• [Task statement]: Where a line below contains "BSIZE", count it. Reply with the total only.

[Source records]
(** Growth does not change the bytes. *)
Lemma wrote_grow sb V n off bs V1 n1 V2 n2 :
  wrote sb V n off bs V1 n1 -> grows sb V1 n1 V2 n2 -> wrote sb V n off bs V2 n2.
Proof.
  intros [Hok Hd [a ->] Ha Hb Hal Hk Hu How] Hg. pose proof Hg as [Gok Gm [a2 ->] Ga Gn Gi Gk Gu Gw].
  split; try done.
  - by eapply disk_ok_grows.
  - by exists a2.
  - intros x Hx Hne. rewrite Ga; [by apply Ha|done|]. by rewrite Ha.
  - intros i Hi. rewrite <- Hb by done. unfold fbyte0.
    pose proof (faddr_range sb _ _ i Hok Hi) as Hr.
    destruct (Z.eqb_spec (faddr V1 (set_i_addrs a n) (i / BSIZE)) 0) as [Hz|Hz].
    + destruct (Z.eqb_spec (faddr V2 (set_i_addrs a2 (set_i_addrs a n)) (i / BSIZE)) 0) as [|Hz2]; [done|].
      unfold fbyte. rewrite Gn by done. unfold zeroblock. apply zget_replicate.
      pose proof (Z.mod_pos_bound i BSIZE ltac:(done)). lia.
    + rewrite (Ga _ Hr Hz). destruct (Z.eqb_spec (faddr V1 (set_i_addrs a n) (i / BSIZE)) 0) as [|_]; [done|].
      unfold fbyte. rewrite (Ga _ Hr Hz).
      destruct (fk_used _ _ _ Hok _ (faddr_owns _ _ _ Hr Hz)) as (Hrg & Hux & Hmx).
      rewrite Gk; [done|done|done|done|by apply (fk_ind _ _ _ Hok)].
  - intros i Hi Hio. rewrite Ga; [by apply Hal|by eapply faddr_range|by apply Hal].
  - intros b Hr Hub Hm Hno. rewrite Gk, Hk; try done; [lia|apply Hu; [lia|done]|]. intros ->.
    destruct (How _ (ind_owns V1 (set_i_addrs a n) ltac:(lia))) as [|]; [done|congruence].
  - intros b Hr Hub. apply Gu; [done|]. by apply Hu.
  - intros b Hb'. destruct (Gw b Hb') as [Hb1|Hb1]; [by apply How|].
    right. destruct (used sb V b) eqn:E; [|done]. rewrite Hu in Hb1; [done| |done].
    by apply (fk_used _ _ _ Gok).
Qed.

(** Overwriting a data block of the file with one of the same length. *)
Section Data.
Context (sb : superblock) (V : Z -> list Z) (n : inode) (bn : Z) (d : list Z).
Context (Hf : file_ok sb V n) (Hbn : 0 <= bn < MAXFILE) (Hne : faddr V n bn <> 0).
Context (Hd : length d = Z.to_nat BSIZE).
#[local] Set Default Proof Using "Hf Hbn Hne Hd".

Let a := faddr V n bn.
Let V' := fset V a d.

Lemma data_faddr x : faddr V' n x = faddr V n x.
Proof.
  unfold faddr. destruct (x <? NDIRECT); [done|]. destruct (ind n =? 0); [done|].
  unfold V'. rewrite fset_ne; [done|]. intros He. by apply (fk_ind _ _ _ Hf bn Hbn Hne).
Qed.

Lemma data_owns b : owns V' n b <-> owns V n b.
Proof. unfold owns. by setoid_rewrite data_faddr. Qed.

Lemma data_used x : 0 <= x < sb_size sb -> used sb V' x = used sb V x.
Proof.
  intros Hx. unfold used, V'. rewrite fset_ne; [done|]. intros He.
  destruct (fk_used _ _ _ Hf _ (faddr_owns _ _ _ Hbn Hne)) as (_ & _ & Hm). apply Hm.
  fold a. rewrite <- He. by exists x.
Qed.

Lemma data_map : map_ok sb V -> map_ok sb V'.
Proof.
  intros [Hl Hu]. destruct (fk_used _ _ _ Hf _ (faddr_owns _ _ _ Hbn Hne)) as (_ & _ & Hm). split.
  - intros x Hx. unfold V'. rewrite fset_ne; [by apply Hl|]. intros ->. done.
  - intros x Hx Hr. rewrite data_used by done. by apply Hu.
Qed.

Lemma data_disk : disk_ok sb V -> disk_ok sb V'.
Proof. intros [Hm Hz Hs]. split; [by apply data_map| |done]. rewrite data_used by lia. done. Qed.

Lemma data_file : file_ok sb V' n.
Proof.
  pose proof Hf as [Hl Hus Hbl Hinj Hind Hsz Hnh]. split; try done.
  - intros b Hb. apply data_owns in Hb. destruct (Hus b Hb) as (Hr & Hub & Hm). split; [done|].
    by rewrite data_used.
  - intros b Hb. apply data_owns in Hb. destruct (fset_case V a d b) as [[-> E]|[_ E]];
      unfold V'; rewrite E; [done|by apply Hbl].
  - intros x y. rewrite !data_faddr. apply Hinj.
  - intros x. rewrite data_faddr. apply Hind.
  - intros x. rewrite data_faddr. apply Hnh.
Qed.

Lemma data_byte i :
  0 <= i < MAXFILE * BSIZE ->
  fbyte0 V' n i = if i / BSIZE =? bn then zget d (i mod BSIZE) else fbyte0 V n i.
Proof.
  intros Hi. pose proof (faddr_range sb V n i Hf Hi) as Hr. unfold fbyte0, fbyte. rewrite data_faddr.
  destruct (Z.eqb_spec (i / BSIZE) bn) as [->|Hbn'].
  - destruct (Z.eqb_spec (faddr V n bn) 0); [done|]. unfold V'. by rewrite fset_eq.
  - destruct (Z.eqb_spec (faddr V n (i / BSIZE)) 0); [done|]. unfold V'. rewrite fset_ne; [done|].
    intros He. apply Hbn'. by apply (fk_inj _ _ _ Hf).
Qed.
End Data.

• [Task answer]: 9